The decision differs from a similar case last year, which saw the commission reject an unfair dismissal bid by a swearing wharfie because it found his comments amounted to aggressive behaviour towards his colleagues.

John Smith was dismissed from his position as a truck driver for Tasmanian-based waste management company Aussie Waste Management in October last year, following three heated phone conversations with the managing director, Henrick Coombes.

Smith claimed he had experienced mechanical and fuel problems with a truck he was given to drive on that day, when Coombes sent him a text message advising him that he was taking longer on his round than usual.

Coombes then rang Smith on his mobile, although the exact content of the three conversations was disputed.

The commission heard in one of these phone calls, Smith told Coombes, “You dribble shit, you always dribble fucking shit.”

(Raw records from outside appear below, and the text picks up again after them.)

Section TupleCells.
Context {rt : Runtime}.

Lemma quote_value_missing (val : pyval) :
  isna val = true -> quote_value val = "NULL"%string.
Proof.
  intros H. unfold quote_value.
  destruct val; cbn in H |- *; try discriminate H; try reflexivity.
  now rewrite H.
Qed.

(** X21.  A missing cell (NaN in a float column, a missing field in a text
    column, NaT in a datetime column) is rendered as the bare keyword NULL
    in the tuple of its row, whatever the other columns of the table. *)
Theorem missing_cell_renders_null
    (df : DataFrame) (name : string) (s : Series) (i : nat) :
  NoDup (columns df) ->
  In (name, s) (df_columns df) ->
  i < df_len df ->
  cell_missing s i = true ->
  quote_value (row_get (nth i (iterrows df) []) name) = "NULL"%string.
Proof.
  intros Hnodup Hin Hi Hmiss.
  rewrite (row_cell df name s i Hnodup Hin Hi).
  apply quote_value_missing.
  destruct s as [xs|xs|xs|xs|xs]; cbn [cell_missing row_values] in *;
    try discriminate Hmiss.
  - destruct (nth_error xs i) as [f|] eqn:E; [|discriminate Hmiss].
    now rewrite (nth_map_some PyFloat xs i f E).
  - destruct (nth_error xs i) as [[ns|]|] eqn:E; try discriminate Hmiss.
    now rewrite (nth_map_some value_of_datetime xs i None E).
  - destruct (nth_error xs i) as [[t|b|]|] eqn:E; try discriminate Hmiss.
    now rewrite (nth_map_some value_of_objcell xs i ONaN E).
Qed.

(** X22.  A text cell is rendered in the tuple of its row as a literal that
    reads back to the text of the cell, whatever the text and whatever the
    other columns of the table. *)
Theorem text_cell_round_trip
    (df : DataFrame) (name : string) (xs : list objcell) (i : nat) (s : string) :
  NoDup (columns df) ->
  In (name, ObjectSeries xs) (df_columns df) ->
  i < df_len df ->
  nth_error xs i = Some (OStr s) ->
  quote_value (row_get (nth i (iterrows df) []) name)
  = ("N'" ++ replace_char "'" "''" s ++ "'")%string
  /\ SqlLiteral.unescape (quote_value (row_get (nth i (iterrows df) []) name))
     = Some s.
Proof.
  intros Hnodup Hin Hi Hs.
  rewrite (row_cell df name _ i Hnodup Hin Hi). cbn [row_values].
  rewrite (nth_map_some value_of_objcell xs i (OStr s) Hs). cbn [value_of_objcell].
  split; [reflexivity|].
  now apply (unescape_quote_value_string_branch (PyStr s)).
Qed.

(** X23.  In a table that has a column of dtype [object], the cell of a
    boolean column is a Python [bool], an instance of [int]: it is
    rendered bare, as 1 or 0. *)
Theorem boolean_cell_beside_text_column
    (df : DataFrame) (name : string) (xs : list bool) (i : nat) (b : bool) :
  In object_ (map (fun cs => dtype_of (snd cs)) (df_columns df)) ->
  NoDup (columns df) ->
  In (name, BoolSeries xs) (df_columns df) ->
  i < df_len df ->
  nth_error xs i = Some b ->
  quote_value (row_get (nth i (iterrows df) []) name)
  = (if b then "1" else "0")%string.
Proof.
  intros Hobj Hnodup Hin Hi Hb.
  rewrite (row_cell df name _ i Hnodup Hin Hi).
  rewrite (interleaved_dtype_with_object _ Hobj).
  cbn [row_values]. rewrite (nth_map_some PyBool xs i b Hb).
  now destruct b.
Qed.

End TupleCells.

Lemma with_missing_nodup : NoDup (columns with_missing).
Proof. repeat constructor; simpl; intuition discriminate. Defined.

Lemma missing_cell_renders_null_witness :
  cell_missing (Float64Series [1.5%float; PrimFloat.nan]) 1 = true
  /\ @quote_value text_only_runtime
       (row_get (nth 1 (iterrows with_missing) []) "score") = "NULL"%string.
Proof.
  split; [reflexivity|].
  refine (@missing_cell_renders_null text_only_runtime with_missing "score"
            (Float64Series [1.5%float; PrimFloat.nan]) 1
            with_missing_nodup _ _ eq_refl).
  - left; reflexivity.
  - repeat constructor.
Defined.

Lemma text_cell_round_trip_witness :
  nth_error [OStr "O'Brien"; ONaN] 0 = Some (OStr "O'Brien")
  /\ @quote_value text_only_runtime
       (row_get (nth 0 (iterrows with_missing) []) "name") = "N'O''Brien'"%string.
Proof.
  split; [reflexivity|].
  refine (proj1 (@text_cell_round_trip text_only_runtime with_missing "name"
                   [OStr "O'Brien"; ONaN] 0 "O'Brien"
                   with_missing_nodup _ _ eq_refl)).
  - right; left; reflexivity.
  - repeat constructor.
Defined.

Lemma boolean_cell_beside_text_column_witness :
  In object_ (map (fun cs => dtype_of (snd cs)) (df_columns with_missing))
  /\ @quote_value text_only_runtime
       (row_get (nth 0 (iterrows with_missing) []) "active") = "1"%string.
Proof.
  split; [right; left; reflexivity|].
  refine (@boolean_cell_beside_text_column text_only_runtime with_missing
            "active" [true; false] 0 true _ with_missing_nodup _ _ eq_refl).
  - right; left; reflexivity.
  - right; right; left; reflexivity.
  - repeat constructor.
Defined.

(* ================================================================== *)
(** ** Further properties: a limit beyond the table *)

Lemma head_all {A} (n : Z) (l : list A) :
  (Z.of_nat (length l) <= n)%Z -> head n l = l.
Proof.
  intros H. unfold head.
  destruct (Z.leb_spec 0 n); [|lia].
  apply firstn_all2. lia.
Qed.

Lemma series_head_all (n : Z) (s : Series) :
  (Z.of_nat (series_len s) <= n)%Z -> series_head n s = s.
Proof.
  destruct s as [xs|xs|xs|xs|xs]; cbn [series_len series_head]; intros H;
    now rewrite head_all.
Qed.
(** * Habit tracker: a shallow embedding of [habit_track.py]

    The development follows the layout of the source file: the time
    values pandas hands to the program, the SQLite tables, the
    authentication and habit functions, and the streak and success-rate
    computations of the visualisation page. *)

From Stdlib Require Import ZArith QArith Qround Qabs Qpower Lia Lqa Bool Ascii String.
From Stdlib Require Import PrimFloat SpecFloat FloatOps.
From stdpp Require Import base decidable option list sorting gmap strings.

Local Open Scope Z_scope.

(** ** Time values

    A [datetime64] cell of a pandas column holds either a [Timestamp]
    (here: microseconds since the epoch, the resolution of
    [datetime.datetime.now()]) or the missing value [NaT]. *)

Module DateTime.

Definition US_PER_SECOND : Z := 1000000.
Definition US_PER_DAY : Z := 86400 * US_PER_SECOND.

Inductive datetime64 : Type :=
| Timestamp (value : Z)
| NaT.

Inductive timedelta64 : Type :=
| Timedelta (value : Z)
| NaTd.

#[global] Instance datetime64_eq_dec : EqDecision datetime64.
Proof. solve_decision. Defined.

#[global] Instance timedelta64_eq_dec : EqDecision timedelta64.
Proof. solve_decision. Defined.

(** [date - prev_date]: the difference of two cells; [NaT] is absorbing. *)
Definition dt_sub (a b : datetime64) : timedelta64 :=
  match a, b with
  | Timestamp x, Timestamp y => Timedelta (x - y)
  | _, _ => NaTd
  end.

(** [Timedelta.days]: the number of whole days, rounded towards minus
    infinity; [nan] (here [None]) for the missing value. *)
Definition days (d : timedelta64) : option Z :=
  match d with
  | Timedelta v => Some (v / US_PER_DAY)
  | NaTd => None
  end.
(** * thorlabs_DDS100: the KBD101 / DDS100 stage driver, embedded and verified

    A shallow embedding of [thorlabs_DDS100.py] (class [Controller]).

    - Python [float] is IEEE 754 binary64.  A float is modelled by its exact
      rational value (or an infinity, or NaN), and every arithmetic operation
      returns the exact result rounded to the nearest binary64 value, ties to
      even ([rne53]).  The sign of zero is not modelled: the driver never
      observes it.
    - Python [bytes] is [list byte].
    - The serial port is an abstract [Transport]: [write], [read],
      [inWaiting], together with the log of every byte written so far.
    - A method is a function from the object's state to an [outcome]: either
      a result and the new state, or a raised exception and the state the
      object was left in when it was raised.
    - Console output ([print] under [verbose] / [very_verbose]) is left out. *)

From Stdlib Require Import ZArith QArith Qabs Qround Qpower Lia Lqa List Bool.
From Stdlib Require Import Strings.Byte Strings.String.
From Stdlib Require Floats.SpecFloat.
Import ListNotations.

Local Open Scope Z_scope.

(* ================================================================== *)
(** ** Python numbers *)

Module PyNum.

(** The exceptions the driver can raise. *)
Inductive exn : Type :=
| AssertionError
| AttributeError
| IndexError
| IOError
| OverflowError
| UnicodeDecodeError
| ValueError
| ZeroDivisionError.

(** A binary64 value: a finite one by its exact value, an infinity by its
    sign, or NaN. *)
Inductive pyfloat : Type :=
| Finite (q : Q)
| Infinity (negative : bool)
| NaN.

Definition two_pow (e : Z) : Q := Qpower (2 # 1) e.

(** [floor (log2 q)] for a positive rational [q]. *)
Definition ilog2 (q : Q) : Z :=
  let k := Z.log2 (Qnum q) - Z.log2 (Zpos (Qden q)) in
  if Qle_bool (two_pow k) q then k else k - 1.

(** Nearest integer, ties to the even one: Python's [round] on a float, and
    the rounding of binary64 significands. *)
Definition round_half_even (q : Q) : Z :=
  let f := Qfloor q in
  match Qcompare (q - inject_Z f)%Q (1 # 2) with
  | Lt => f
  | Gt => f + 1
  | Eq => if Z.even f then f else f + 1
  end.
(** What the other accounts do keeps the token sane and never lowers the
    balance of [vault]. *)
Lemma step_spec vault t t' :
  sane vault t -> step vault t t' ->
  sane vault t' /\ balanceOf t vault <= balanceOf t' vault.
Proof.
  intros Hs Hstep.
  destruct Hstep as [to amount Hamt
                    | holder operator Hh
                    | caller to amount Hc Hamt
                    | caller from to amount Hc Hop Hamt].
  - destruct (mint_spec vault t to amount Hs Hamt) as [H1 H2]. auto.
  - split; [| reflexivity].
    destruct Hs as (Hpos & Hsup & Hop). split; [exact Hpos |].
    split; [exact Hsup |].
    intros x Hx. unfold setOperator in Hx. simpl in Hx.
    apply elem_of_union in Hx as [Hx | Hx]; [| apply Hop, Hx].
    apply elem_of_singleton in Hx. injection Hx as Hx _. congruence.
  - destruct (update_spec vault t caller to amount Hs Hamt)
      as (_ & Htr & Hs' & _ & Hbal).
    split; [exact Hs' |]. rewrite Hbal.
    rewrite decide_False by congruence. case_decide; lia.
  - destruct (update_spec vault t from to amount Hs Hamt)
      as (_ & Htr & Hs' & _ & Hbal).
    split; [exact Hs' |]. rewrite Hbal.
    assert (Hne : vault <> from).
    { intros <-. unfold isOperator in Hop.
      apply orb_true_iff in Hop as [Hop | Hop];
        apply bool_decide_eq_true in Hop.
      - congruence.
      - destruct Hs as (_ & _ & Hv). apply Hv in Hop. congruence. }
    rewrite decide_False by exact Hne. case_decide; lia.
Qed.
(** * SAPI data model (lib/model.js): a shallow embedding and its properties

    The module keeps three kinds of records (applications, services and
    instances) in Moray buckets, checks references against UFDS, IMGAPI and
    its own buckets before it writes, and turns an instance into a VMAPI
    provisioning request.

    JavaScript objects are finite maps from field names to JSON values.  The
    four network clients ([self.moray], [self.ufds], [self.imgapi],
    [self.vmapi]) are not part of lib/model.js: they are modelled by one
    [world] value that holds their state, the requests they have served and
    an oracle of injected failures.  A function of the module that takes a
    node-style callback [cb(err, value)] becomes a state-passing function that
    returns the arguments its callback receives; an uncaught exception is a
    separate outcome.  Logging calls are left out. *)

From Stdlib Require Import ZArith String Ascii List Lia.
From stdpp Require Import base gmap strings list fin_maps pretty.

Set Warnings "-register-all".

Open Scope string_scope.
Open Scope list_scope.

(** ** JSON values and objects *)

Inductive value :=
| VNull
| VBool (b : bool)
| VNum (n : Z)
| VStr (s : string)
| VArr (l : list value)
| VObj (m : gmap string value).

(** A JavaScript object; a field that is absent reads as [undefined]. *)
Abbreviation obj := (gmap string value).

(** [ToBoolean]: what [if (x)] and [!x] test.  [None] is [undefined]. *)
Definition truthy (v : option value) : bool :=
  match v with
  | None => false
  | Some VNull => false
  | Some (VBool b) => b
  | Some (VNum n) => negb (n =? 0)%Z
  | Some (VStr s) => negb (String.eqb s EmptyString)
  | Some (VArr _) => true
  | Some (VObj _) => true
  end.

(** ** Errors *)

Inductive error :=
| Err (name message : string)
| MultiError (errs : list error).

Definition err_name (e : error) : string :=
  match e with
  | Err n _ => n
  | MultiError _ => "MultiError"
  end.

(** [new Error(msg)] *)
Definition Error (msg : string) : error := Err "Error" msg.
Definition TypeError (msg : string) : error := Err "TypeError" msg.
(** what assert-plus throws *)
Definition AssertionError (msg : string) : error := Err "AssertionError" msg.

(** The outcome of a synchronous piece of code. *)
Inductive result (A : Type) :=
| Ok (a : A)
| Throw (e : error).
Arguments Ok {A} a.
Arguments Throw {A} e.

(** ** The outside world *)

Definition APPLICATIONS := "sapi_applications".
Definition SERVICES := "sapi_services".
Definition INSTANCES := "sapi_instances".

(** Requests the module sends to its four clients. *)
Inductive request :=
| GetUser (owner_uuid : string)
| GetBucket (name : string)
| CreateBucket (name : string) (cfg : value)
| FindObjects (bucket filter : string)
| PutObject (bucket key : string) (v : obj)
| GetImage (image_uuid : string)
| CreateVm (params : obj).

Record world := World {
  (** Moray: bucket name -> key -> stored value *)
  buckets : gmap string (gmap string obj);
  (** UFDS: the users there are *)
  users : gmap string obj;
  (** IMGAPI: the images there are *)
  images : gmap string obj;
  (** the requests served so far, oldest first *)
  trace : list request;
  (** injected failures: whether the request served at the given position of
      the trace fails, and with which error *)
  fault : nat -> request -> option error;
  (** node_uuid.v4(): the identifier handed out at each draw, and the number of
      draws made *)
  v4 : nat -> string;
  drawn : nat
}.

Definition set_buckets (b : gmap string (gmap string obj)) (w : world) : world :=
  World b (users w) (images w) (trace w) (fault w) (v4 w) (drawn w).
Definition set_trace (t : list request) (w : world) : world :=
  World (buckets w) (users w) (images w) t (fault w) (v4 w) (drawn w).
Definition set_drawn (n : nat) (w : world) : world :=
  World (buckets w) (users w) (images w) (trace w) (fault w) (v4 w) n.

(** A computation that reads and changes the world. *)
Definition state (A : Type) : Type := world -> A * world.

Definition ret {A} (a : A) : state A := fun w => (a, w).
Definition bind {A B} (m : state A) (k : A -> state B) : state B :=
  fun w => let (a, w') := m w in k a w'.

Declare Scope state_scope.
Delimit Scope state_scope with state.
Notation "'let*' x ':=' m 'in' k" := (bind m (fun x => k))
  (at level 10, x pattern, m at level 100, k at level 200) : state_scope.
Open Scope state_scope.

(** Serving a request: it is appended to the trace, and the fault oracle says
    whether it fails. *)
Definition serve (r : request) : state (option error) :=
  fun w => (fault w (length (trace w)) r, set_trace (trace w ++ [r]) w).

(** *** node_uuid *)

Definition node_uuid_v4 : state string :=
  fun w => (v4 w (drawn w), set_drawn (S (drawn w)) w).

(** *** UFDS *)

(** [self.ufds.getUser(owner_uuid, cb)]: the callback receives an error or the
    user. *)
Definition ufds_getUser (owner_uuid : string) : state (option error * option obj) :=
  let* f := serve (GetUser owner_uuid) in
  fun w =>
    match f with
    | Some e => (Some e, None, w)
    | None =>
        match users w !! owner_uuid with
        | Some u => (None, Some u, w)
        | None => (Some (Err "ResourceNotFoundError"
                            (owner_uuid +:+ " does not exist")), None, w)
        end
    end.

(** *** IMGAPI *)

Definition imgapi_getImage (image_uuid : string) : state (option error * option obj) :=
  let* f := serve (GetImage image_uuid) in
  fun w =>
    match f with
    | Some e => (Some e, None, w)
    | None =>
        match images w !! image_uuid with
        | Some i => (None, Some i, w)
        | None => (Some (Err "ResourceNotFoundError"
                            ("image " +:+ image_uuid +:+ " not found")), None, w)
        end
    end.

(** *** VMAPI *)

Definition vmapi_createVm (params : obj) : state (option error) :=
  serve (CreateVm params).

(** *** Moray *)

Definition moray_getBucket (name : string) : state (option error) :=
  let* f := serve (GetBucket name) in
  fun w =>
    match f with
    | Some e => (Some e, w)
    | None =>
        match buckets w !! name with
        | Some _ => (None, w)
        | None => (Some (Err "BucketNotFoundError" (name +:+ " does not exist")), w)
        end
    end.
(** The branches of [subscribe] for an author that exists. *)
Lemma subscribe_post_creates (user author : User) (id : Z) recipes_limit (db : DB) :
  find_user db id = Some author ->
  user_id user <> id ->
  existsb (subscribe_matches (user_id user) id) (subscribes db) = false ->
  let db' := set_subscribes db
               (subscribes db ++ [mkSubscribe (subscribe_seq db) (user_id user) id])
               (subscribe_seq db + 1) in
  CustomUserViewSet.subscribe POST user id recipes_limit db
    = (db', inr (mkResponse 201
                   (SubscribeBody
                      (SubscribeSerializer (user_id user) recipes_limit author db')))).
Proof.
  intros Hfind Hne Hnone db'. pose proof (@find_user_id db id author Hfind) as Hid.
  unfold CustomUserViewSet.subscribe, get_user_or_404, bind, subscription_exists,
    Subscribe_create, gets.
  rewrite Hfind, Hid, Hnone.
  assert (Hself : (user_id user =? id) = false) by (apply Z.eqb_neq; exact Hne).
  rewrite Hself. simpl. rewrite Hnone. reflexivity.
Qed.



Lemma subscribe_delete_removes (user author : User) (id : Z) recipes_limit (db : DB) :
  find_user db id = Some author ->
  existsb (subscribe_matches (user_id user) id) (subscribes db) = true ->
  CustomUserViewSet.subscribe DELETE user id recipes_limit db
    = (set_subscribes db
         (filter (fun row => negb (subscribe_matches (user_id user) id row))
                 (subscribes db))
         (subscribe_seq db),
       inr (mkResponse 204 NoBody)).
Proof.
  intros Hfind Hsome. pose proof (@find_user_id db id author Hfind) as Hid.
  unfold CustomUserViewSet.subscribe, get_user_or_404, bind, subscription_exists,
    subscription_delete, gets, modify.
  rewrite Hfind, Hid, Hsome. reflexivity.
Qed.
(** * h3-js (lib/h3core.js): the marshaling layer between JavaScript and the
    H3 engine compiled by Emscripten, embedded in Rocq.

    Conventions of the embedding.
    - A JavaScript number that the code uses as an integer (a 32-bit word of an
      identifier, the result of [parseInt], a count) is a [jsint]: [NaN], an
      infinity, or an integer of [Z].  A number that is a coordinate or an
      arbitrary caller value is an IEEE 754 binary64 [float], the kernel's
      primitive type, which is the JavaScript number type itself.
    - Strings are [string]s of 8-bit characters.
    - The Emscripten heap is a buffer of bytes read and written through the
      typed views HEAP32/HEAPU32 and HEAPF64, little-endian.
    - The engine (the [H3] object of bound C functions) is a record of
      black-box functions on that buffer. *)

From Stdlib Require Import ZArith List String Ascii Bool Lia Floats.
Import ListNotations.

Local Open Scope string_scope.
Local Open Scope list_scope.
Local Open Scope Z_scope.

(* ------------------------------------------------------------------------- *)
(** ** JavaScript values *)

(** Integer-valued numbers and the two special values they can degrade to. *)
Inductive jsint : Type :=
| JNaN
| JInf (negative : bool)
| JInt (z : Z).

(** [VObj] stands for any object (arrays included) or function: where a
    [JSValue] is expected the code only tests it with [typeof] and [===]. *)
Inductive JSValue : Type :=
| VUndefined
| VNull
| VBool (b : bool)
| VNum (x : float)
| VStr (s : string)
| VObj.

Definition typeof (v : JSValue) : string :=
  match v with
  | VUndefined => "undefined"
  | VNull => "object"
  | VBool _ => "boolean"
  | VNum _ => "number"
  | VStr _ => "string"
  | VObj => "object"
  end.

(** ToInt32 and ToUint32 of ECMAScript, for integer-valued numbers. *)
Definition toInt32 (n : jsint) : Z :=
  match n with
  | JInt z => (z + 2 ^ 31) mod 2 ^ 32 - 2 ^ 31
  | _ => 0
  end.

Smith was terminated for speaking to Coombes in an unacceptable manner and using bad language on October 3.

But Deputy President Nicole Wells found his dismissal for swearing was unfair, given any use of swearing must be considered in the context of the workplace.

“There is no doubt that workplaces are more robust in 2015, as they relate to the use of swearing, than they were in the 1940s,” said Wells.

Wells found Smith’s conduct had not amounted to misconduct, as it had not involved occupational violence, breaches of health and safety policies or regulations, fraud, stealing or intoxication in the workplace.

Smith’s compensation is yet to be determined as a hearing to determine the amount is still before the commission.

Employment lawyer and M+K Lawyers partner Andrew Douglas told SmartCompany when the commission is considering misconduct, it has to look at whether the conduct is common in the workplace.

“It is not misconduct if the conduct is common for the workplace,” says Douglas.

In regards to swearing, Douglas says the commission will consider if what was said was threatening, if it was heard by anyone else and if it could be seen as intimating and bullying,

Douglas says small business employers need to be aware of people within the business that may take offence to swearing, racist jokes or similarly offensive behaviour. He says these people may not openly show they have taken offence.

“The lesson for SMEs is there is actually no place for rude behaviour in the workplace,” he says.

“The real answer is leaders are the people who need to stop using bad language, introduce a discussion to stop the use of that language and build structures that say, this is not acceptable in our workplace.”

SmartCompany contacted Aussie Waste Management but the company was unable to comment as the legal matter was still ongoing.